Мостъ взорвать мы краснымъ не позволили. Охотники Вики ​Крестовскаго​ черезъ рѣчонку перескочили, съ тылу напали, красный постъ передушили. Тутъ и мы ударили по станціи. Кинулись уже всей силой, что въ трехъ ротахъ. Большевики встрѣтили насъ ружейнымъ огнемъ да бомбометами. Подо мной осколкомъ моего ​Громушку​ ранило. Изъ шеи огромный кусокъ мяса вырвало. Упалъ ​Громушка​ на бокъ, я едва успѣлъ ногу изъ стремени выдернуть. Ахъ, такъ мнѣ жалко стало моего боевого товарища!
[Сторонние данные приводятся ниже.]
(** X19: after a run without --dry-run that ends with status 0, when the
    template has a volumes directory in which db is not a regular file,
    everything in the instance at or below volumes/db belongs to 999:999
    and everything else at or below volumes to 33:33. *)
Theorem successful_deployment_owners (e : env) (argv : cmdline) (tree : node) :
  accepted argv ->
  entry_name (_extract_subdomain (domain_of argv)) = true ->
  arg_dry_run argv = false ->
  exit_code e argv tree = 0 ->
  kind_at tree [TEMPLATE_DIR; "volumes"] = Some true ->
  kind_at tree [TEMPLATE_DIR; "volumes"; "db"] <> Some false ->
  forall q n,
    lookup (tree_after e argv tree)
      (_extract_subdomain (domain_of argv) :: "volumes" :: q) = Some n ->
    (below ["db"] q -> owner_of n = (MYSQL_UID, MYSQL_GID)) /\
    (~ below ["db"] q -> owner_of n = (WWW_DATA_UID, WWW_DATA_GID)).
Proof.
  intros Ha _ Hd H0 Hvol Hdb q n Hn.
  destruct (deploy_run e argv Ha) as (numeric & _ & H).
  destruct (H tree) as [Hc Ht]. rewrite Hc in H0. rewrite Ht in Hn. clear Hc Ht H.
  apply steps_succeed in H0.
  set (s' := snd (run (steps e argv) {| fs := tree; root_level := numeric |})) in *.
  clearbody s'. set (sub := _extract_subdomain (domain_of argv)) in *.
  destruct (success_reaches_finish e argv tree numeric s' Hd H0)
    as (o & es & ot & et & -> & ET & Hne & Hfresh & E1).
  fold sub in Hfresh, E1.
  destruct (finish_reaches_permissions e argv _ s' 0 E1) as (s3 & K3 & E4).
  fold sub in E4. cbn [fs] in K3.
  assert (KT : forall r, kind_at (fs s3) (sub :: r) = kind_at (Dir o es) (TEMPLATE_DIR :: r)).
  { intros r. rewrite K3. unfold kind_at.
    rewrite (lookup_new_instance _ _ _ _ _ r Hfresh). cbn [lookup]. rewrite ET.
    destruct (lookup (Dir ot et) r) as [m|]; [|reflexivity].
    cbn [option_map]. now rewrite (proj1 (copy_as_shallow _ m)). }
  destruct (set_permissions_ok_owners e [sub] s3 s' E4) as [Hdbo Hvolo].
  - cbn [app]. now rewrite KT.
  - cbn [app]. now rewrite KT.
  - cbn [app] in Hdbo, Hvolo. split.
    + intros [r ->]. apply (Hdbo (sub :: "volumes" :: "db" :: r) n); [|exact Hn].
      now exists r.
    + intros Hq. apply (Hvolo (sub :: "volumes" :: q) n); [now exists q| |exact Hn].
      intros [r Hr]. apply Hq. exists r. now injection Hr.
Qed.

Lemma successful_deployment_owners_witness :
  owner_at (tree_after (Sample.root EndOfInput)
              (Sample.args "journal1.example.com" false false None) Sample.fresh)
    ["journal1"; "volumes"; "db"]
  = Some (MYSQL_UID, MYSQL_GID).
Proof.
  unfold owner_at.
  destruct (lookup (tree_after (Sample.root EndOfInput)
                      (Sample.args "journal1.example.com" false false None) Sample.fresh)
              ["journal1"; "volumes"; "db"]) as [n|] eqn:E.
  - cbn [option_map]. f_equal.
    apply (successful_deployment_owners (Sample.root EndOfInput)
             (Sample.args "journal1.example.com" false false None) Sample.fresh
             (accepted_sample _ _ _) eq_refl eq_refl eq_refl eq_refl
             ltac:(vm_compute; discriminate) ["db"] n E).
    now exists [].
  - vm_compute in E. discriminate.
Defined.
Lemma handlers_raise_outside_index_witness :
  accept_row sample_now 5 init_state = KeyError (VInt 5)
  ∧ reject_row sample_now 5 init_state = KeyError (VInt 5).
Proof.
  apply (handlers_raise_outside_index sample_now 5 5 init_state).
  - exact base_df_ok.
  - lia.
Defined.



Lemma fields_text_injective_witness :
  fields_text ["Address"; "Year"] = "Address, Year"
  ∧ ["Address"; "Year"] = ["Address"; "Year"].
Proof.
  split; [reflexivity|].
  apply (fields_text_injective ["Address"; "Year"] ["Address"; "Year"]).
  - unfold tracked_fields. apply sublist_skip, sublist_cons, sublist_cons,
      sublist_skip, sublist_nil.
  - unfold tracked_fields. apply sublist_skip, sublist_cons, sublist_cons,
      sublist_skip, sublist_nil.
  - reflexivity.
Defined.









Lemma retry_events_snoc (k : nat) :
  (k < MAX_RETRIES - 1)%nat ->
  retry_events p (seq 0 (S k))
  = retry_events p (seq 0 k) ++ [call_event p; Sleep (backoff_delay k)].
Proof.
  intros Hk. rewrite seq_S, retry_events_app. cbn [Nat.add].
  unfold retry_events at 2. cbn [flat_map]. unfold failed_attempt_events.
  apply Nat.ltb_lt in Hk. rewrite Hk, app_nil_r. reflexivity.
Qed.

End Loop.

(** The loop reads the backend only through the outcomes of the calls it
    makes: two backends that agree on them drive it the same way. *)
Lemma for_attempts_agree (b1 b2 : nat -> jsstring -> attempt_outcome)
    (history : list Turn) (userMessage : jsstring)
    (attempts : list nat) (w1 w2 : trace) :
  (forall k, (k < List.length attempts)%nat ->
     b1 (backend_calls w1 + k)%nat (prompt_of history userMessage)
     = b2 (backend_calls w2 + k)%nat (prompt_of history userMessage)) ->
  exists reply added,
    for_attempts b1 history userMessage attempts w1 = (reply, w1 ++ added)
    /\ for_attempts b2 history userMessage attempts w2 = (reply, w2 ++ added).
Proof.
  revert w1 w2. induction attempts as [|a attempts IH]; intros w1 w2 Hagree.
  - exists (Normal getFallbackMessage), []. cbn. rewrite !app_nil_r. split; reflexivity.
  - rewrite !for_attempts_cons.
    pose proof (Hagree O ltac:(cbn; lia)) as H0. rewrite !Nat.add_0_r in H0.
    destruct (outcome_cases (b1 (backend_calls w1) (prompt_of history userMessage)))
      as [[t Ht]|[Hn|[Hr|Hc]]].
    + rewrite (attempt_responds b1 _ _ a w1 t Ht).
      rewrite H0 in Ht. rewrite (attempt_responds b2 _ _ a w2 t Ht).
      eexists _, _. split; reflexivity.
    + rewrite (attempt_non_retryable b1 _ _ a w1 Hn).
      rewrite H0 in Hn. rewrite (attempt_non_retryable b2 _ _ a w2 Hn).
      eexists _, _. split; reflexivity.
    + rewrite (attempt_retryable b1 _ _ a w1 Hr).
      rewrite H0 in Hr. rewrite (attempt_retryable b2 _ _ a w2 Hr).
      destruct (IH (w1 ++ failed_attempt_events (prompt_of history userMessage) a)
                   (w2 ++ failed_attempt_events (prompt_of history userMessage) a))
        as [reply [added [H1 H2]]].
      * intros k Hk. rewrite !backend_calls_app, !backend_calls_failed_attempt.
        replace (backend_calls w1 + 1 + k)%nat with (backend_calls w1 + S k)%nat by lia.
        replace (backend_calls w2 + 1 + k)%nat with (backend_calls w2 + S k)%nat by lia.
        apply Hagree. cbn. lia.
      * exists reply, (failed_attempt_events (prompt_of history userMessage) a ++ added).
        rewrite H1, H2, <- !app_assoc. split; reflexivity.
    + destruct (attempt_catch_throws b1 _ _ a w1 Hc) as [thrown [Hthrown Hbody1]].
      rewrite Hbody1. rewrite H0 in Hc, Hthrown.
      destruct (attempt_catch_throws b2 _ _ a w2 Hc) as [thrown' [Hthrown' Hbody2]].
      rewrite Hbody2. rewrite Hthrown in Hthrown'. injection Hthrown' as <-.
      eexists _, _. split; reflexivity.
Qed.

(** Against a backend that is a function of the prompt alone, a second
    call right after the first returns the same reply. *)
Lemma generateReply_twice (f : jsstring -> attempt_outcome)
    (history : list Turn) (userMessage : jsstring) (w : trace) :
  fst (generateReply (fun _ => f) history userMessage
         (snd (generateReply (fun _ => f) history userMessage w)))
  = fst (generateReply (fun _ => f) history userMessage w).
Proof.
  unfold generateReply.
  destruct (for_attempts_agree (fun _ => f) (fun _ => f) history userMessage
              (seq 0 MAX_RETRIES) w
              (snd (for_attempts (fun _ => f) history userMessage (seq 0 MAX_RETRIES) w)))
    as [reply [added [H1 H2]]]; [reflexivity|].
  rewrite H2, H1. reflexivity.
Qed.

End GeminiFacts.

(* ================================================================== *)
(** ** Facts about trimming, searching and truncating *)
(* ================================================================== *)

Module PromptFacts.
Import Gemini JsFacts.

Lemma trimStart_nil_iff (s : jsstring) :
  trimStart s = [] <-> forallb is_whitespace s = true.
Proof.
  induction s as [|c s IH]; cbn [trimStart forallb].
  - split; reflexivity.
  - destruct (is_whitespace c); cbn [andb]; [exact IH|].
    split; discriminate.
Qed.

Lemma forallb_trimStart (s : jsstring) :
  forallb is_whitespace (trimStart s) = forallb is_whitespace s.
Proof.
  induction s as [|c s IH]; cbn [trimStart]; [reflexivity|].
  destruct (is_whitespace c) eqn:Hc; cbn [forallb]; rewrite Hc; [exact IH | reflexivity].
Qed.

Lemma forallb_rev (f : code_unit -> bool) (s : jsstring) :
  forallb f (rev s) = forallb f s.
Proof.
  induction s as [|c s IH]; cbn [rev forallb]; [reflexivity|].
  rewrite forallb_app, IH. cbn [forallb]. rewrite andb_true_r. apply andb_comm.
Qed.

Lemma rev_nil_iff (s : jsstring) : rev s = [] <-> s = [].
Proof.
  split; intros H.
  - rewrite <- (rev_involutive s), H. reflexivity.
  - rewrite H. reflexivity.
Qed.

(** [trim] leaves nothing exactly when there was only white space. *)
Lemma trim_nil_iff (s : jsstring) :
  trim s = [] <-> forallb is_whitespace s = true.
Proof.
  unfold trim, trimEnd.
  rewrite rev_nil_iff, trimStart_nil_iff, forallb_rev, forallb_trimStart.
  reflexivity.
Qed.

Lemma is_whitespace_In (c : code_unit) :
  is_whitespace c = true <-> In c white_space.
Proof.
  split.
  - unfold is_whitespace. intros H.
    repeat match goal with
           | H : (_ || _)%bool = true |- _ => apply orb_true_iff in H; destruct H as [H|H]
           | H : (_ && _)%bool = true |- _ => apply andb_true_iff in H; destruct H as [H ?]
           | H : (_ <=? _)%N = true |- _ => apply N.leb_le in H
           | H : (_ =? _)%N = true |- _ => apply N.eqb_eq in H
           end;
      try (subst c; cbn; tauto).
    + assert (c = 9 \/ c = 10 \/ c = 11 \/ c = 12 \/ c = 13)%N as Hc by lia.
      cbn. intuition.
    + assert (c = 8192 \/ c = 8193 \/ c = 8194 \/ c = 8195 \/ c = 8196 \/ c = 8197
              \/ c = 8198 \/ c = 8199 \/ c = 8200 \/ c = 8201 \/ c = 8202)%N as Hc by lia.
      cbn. intuition.
  - intros H. cbn in H.
    repeat (destruct H as [H|H]; [subst c; reflexivity|]). contradiction.
Qed.

Lemma all_white_space (s : jsstring) :
  forallb is_whitespace s = true <-> Forall (fun c => In c white_space) s.
Proof.
  rewrite forallb_forall, Forall_forall.
  split; intros H c Hc; apply is_whitespace_In, H, Hc.
Qed.

Lemma not_white_space (c : code_unit) :
  is_whitespace c = false <-> ~ In c white_space.
Proof.
  rewrite <- is_whitespace_In. destruct (is_whitespace c); split; congruence.
Qed.

Lemma trimStart_decompose (s : jsstring) :
  exists lead, s = lead ++ trimStart s /\ forallb is_whitespace lead = true.
Proof.
  induction s as [|c s [lead [Hs Hlead]]]; [exists []; split; reflexivity|].
  cbn [trimStart]. destruct (is_whitespace c) eqn:Hc.
  - exists (c :: lead). split; [cbn [app]; f_equal; exact Hs|].
    cbn [forallb]. rewrite Hc, Hlead. reflexivity.
  - exists []. split; reflexivity.
Qed.

Lemma trimStart_head (s : jsstring) (a : code_unit) (rest : jsstring) :
  trimStart s = a :: rest -> is_whitespace a = false.
Proof.
  induction s as [|c s IH]; cbn [trimStart]; [discriminate|].
  destruct (is_whitespace c) eqn:Hc; [exact IH|].
  intros H. injection H as <- _. exact Hc.
Qed.

Lemma trimStart_snoc (s : jsstring) (a : code_unit) :
  is_whitespace a = false -> trimStart (s ++ [a]) = trimStart s ++ [a].
Proof.
  intros Ha. induction s as [|c s IH]; cbn [app trimStart].
  - rewrite Ha. reflexivity.
  - destruct (is_whitespace c); [exact IH | reflexivity].
Qed.

Lemma trimEnd_cons (a : code_unit) (rest : jsstring) :
  is_whitespace a = false -> trimEnd (a :: rest) = a :: trimEnd rest.
Proof.
  intros Ha. unfold trimEnd. cbn [rev].
  rewrite trimStart_snoc by exact Ha. rewrite rev_app_distr. reflexivity.
Qed.

Lemma trimEnd_decompose (s : jsstring) :
  exists trail, s = trimEnd s ++ trail /\ forallb is_whitespace trail = true.
Proof.
  destruct (trimStart_decompose (rev s)) as [lead [Hs Hlead]].
  exists (rev lead). split.
  - unfold trimEnd. rewrite <- rev_app_distr, <- Hs, rev_involutive. reflexivity.
  - rewrite forallb_rev. exact Hlead.
Qed.

Lemma trimEnd_last (s : jsstring) (a d : code_unit) (rest : jsstring) :
  trimEnd s = a :: rest -> is_whitespace (last (a :: rest) d) = false.
Proof.
  unfold trimEnd. intros H. rewrite <- H.
  destruct (trimStart (rev s)) as [|b r] eqn:E; [discriminate H|].
  cbn [rev]. rewrite last_last. exact (trimStart_head _ _ _ E).
Qed.
(** The unrounded freshness decides spoilage at the threshold 0.005. *)
Lemma isSpoiled_perishable (b : Batch) (m : Time) (life : Q) (t : Time)
      (temp : Q) :
  manufacture_date b = Some m -> shelf_life_hours b = Some life -> 0 < life ->
  (isSpoiled b t temp = true <->
   100 - elapsedHours m t / life * 100 * tempFactor temp < 1 # 200).
Proof.
  intros Hm Hl Hpos. unfold isSpoiled.
  rewrite (calculateFreshnessPct_perishable b m life t temp Hm Hl Hpos).
  set (raw := 100 - elapsedHours m t / life * 100 * tempFactor temp).
  rewrite Qle_bool_iff. split; intro H.
  - apply Qnot_le_lt. intro Hle.
    assert (H1 : 0 < round2 (Qmax_b 0 raw)).
    { apply round2_pos_iff.
      destruct (Qmax_b_cases 0 raw) as [[H2 ->]|[H2 ->]]; lra. }
    lra.
  - apply Qnot_lt_le. intro Hlt. apply round2_pos_iff in Hlt.
    destruct (Qmax_b_cases 0 raw) as [[H2 E]|[H2 E]]; rewrite E in Hlt; lra.
Qed.

Lemma safeRemainingShelfLifeHours_nonperishable (b : Batch) (t : Time) :
  has_perishability b = false -> safeRemainingShelfLifeHours b t = PosInf.
Proof.
  intro H. unfold safeRemainingShelfLifeHours.
  unfold has_perishability in H.
  destruct (manufacture_date b) as [m|]; simpl.
  - destruct (shelf_life_hours b) as [life|]; simpl; [|reflexivity].
    rewrite H. reflexivity.
  - rewrite orb_true_r. reflexivity.
Qed.

Lemma safeRemainingShelfLifeHours_perishable (b : Batch) (t : Time) :
  has_perishability b = true ->
  safeRemainingShelfLifeHours b t = remainingShelfLifeHours b t defaultAvgTemp
  /\ js_isFinite (safeRemainingShelfLifeHours b t) = true.
Proof.
  intro H. apply has_perishability_true in H.
  destruct H as (m & life & Hm & Hl & Hpos).
  assert (E : safeRemainingShelfLifeHours b t
              = remainingShelfLifeHours b t defaultAvgTemp).
  { unfold safeRemainingShelfLifeHours. rewrite Hm, Hl.
    apply Qle_bool_false in Hpos. rewrite Hpos. simpl.
    unfold remainingShelfLifeHours. rewrite Hm, Hl.
    destruct (Qle_bool (calculateFreshnessPct b t defaultAvgTemp) 0);
      reflexivity. }
  split; [exact E|]. rewrite E.
  unfold remainingShelfLifeHours. rewrite Hm, Hl.
  destruct (Qle_bool (calculateFreshnessPct b t defaultAvgTemp) 0);
    reflexivity.
Qed.

(** C5 (as amended): with perishability data, [remainingShelfLifeHours] is 0
    when the batch is spoiled (rounded freshness <= 0) and otherwise
    [shelfLife / tempFactor - elapsed] floored at 0; the two differ by less
    than [shelfLife / (10000 * tempFactor)] hours, the time in which the
    freshness falls by 0.01.  Positive infinity is
    returned by the allocators' wrapper [safeRemainingShelfLifeHours] when
    the manufacture date or a positive shelf life is missing; otherwise the
    wrapper returns [remainingShelfLifeHours] at 25 degrees, a finite value. *)
Theorem remainingShelfLifeHours_amended :
  (forall (b : Batch) (m : Time) (life : Q) (t : Time) (temp : Q),
      manufacture_date b = Some m -> shelf_life_hours b = Some life ->
      0 < life ->
      jsnum_eq (remainingShelfLifeHours b t temp)
               (if isSpoiled b t temp then Fin 0
                else spec_remainingShelfLifeHours b t temp)
      /\ (isSpoiled b t temp = true ->
          life / tempFactor temp - elapsedHours m t
          < life / (10000 * tempFactor temp))
      /\ (isSpoiled b t temp = false ->
          0 < life / tempFactor temp - elapsedHours m t))
  /\ (forall (b : Batch) (t : Time),
         has_perishability b = false ->
         safeRemainingShelfLifeHours b t = PosInf)
  /\ (forall (b : Batch) (t : Time),
         has_perishability b = true ->
         safeRemainingShelfLifeHours b t
         = remainingShelfLifeHours b t defaultAvgTemp
         /\ js_isFinite (safeRemainingShelfLifeHours b t) = true).
Proof.
  split; [|split].
  - intros b m life t temp Hm Hl Hpos.
    assert (Hsp := isSpoiled_perishable b m life t temp Hm Hl Hpos).
    assert (Htf := tempFactor_ge_1 temp).
    split; [|split].
    + unfold remainingShelfLifeHours, spec_remainingShelfLifeHours.
      fold (isSpoiled b t temp). rewrite Hm, Hl.
      destruct (isSpoiled b t temp); simpl; [reflexivity|].
      apply Qle_bool_false in Hpos. rewrite Hpos. simpl. reflexivity.
    + intro H. apply Hsp in H.
      apply Qlt_trans with (life / (20000 * tempFactor temp));
        [apply spoiled_margin; assumption|].
      apply half_margin; assumption.
    + intro H. apply unspoiled_margin; try assumption.
      apply Qnot_lt_le. intro Hlt. apply Hsp in Hlt. congruence.
  - apply safeRemainingShelfLifeHours_nonperishable.
  - apply safeRemainingShelfLifeHours_perishable.
Qed.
На самой станціи опять дошло до рукопашной. Никакъ не хотѣли большевики убираться подобру-поздорову. Пришлось штыками пробиваться. Да ​ручныя​ бомбы пригодились. Да изъ трофейнаго парабеллума пострѣлялъ: двое набѣгали на меня. Оба тамъ и остались, дурни! Какъ же можно бѣжать на офицера? Офицеръ, можетъ, въ неважномъ настроеніи. ​Тѣмъ​ болѣе, что вѣрный другъ его, каурый жеребчикъ ​Громушка​, раненъ.


Въ общемъ, станцію мы взяли. Охраненіе выставили. Своихъ убитыхъ подобрали, схоронили. Санитары раненыхъ стали перевязывать. Вдругъ со стороны моста далекій паровозный гудокъ.


— За нами никакъ?


— Да нѣтъ. Рано... Въ штабѣ еще не знаютъ, что мы Завьялово взяли.


— Неужто ​Красные​?


Паровозный крикъ повторился. И по тяжелому грохоту рельсъ мы сразу догадались: смерть наша идетъ! Изъ-за пригорка выползло длинное бронированное ​чудовище​. Красный бронепоѣздъ. Попытался онъ было къ станціи поближе подойти. Да не тутъ-то было. Ухнулъ взрывъ. Разметало мосточекъ, расшвыряло шпалы на пятьдесятъ саженей вокругъ, вырвало ​длинныя​ ​стальныя​ рельсы и загнуло ихъ къ небу. Это охотники Вики сработали — подорвали большевицкій зарядъ.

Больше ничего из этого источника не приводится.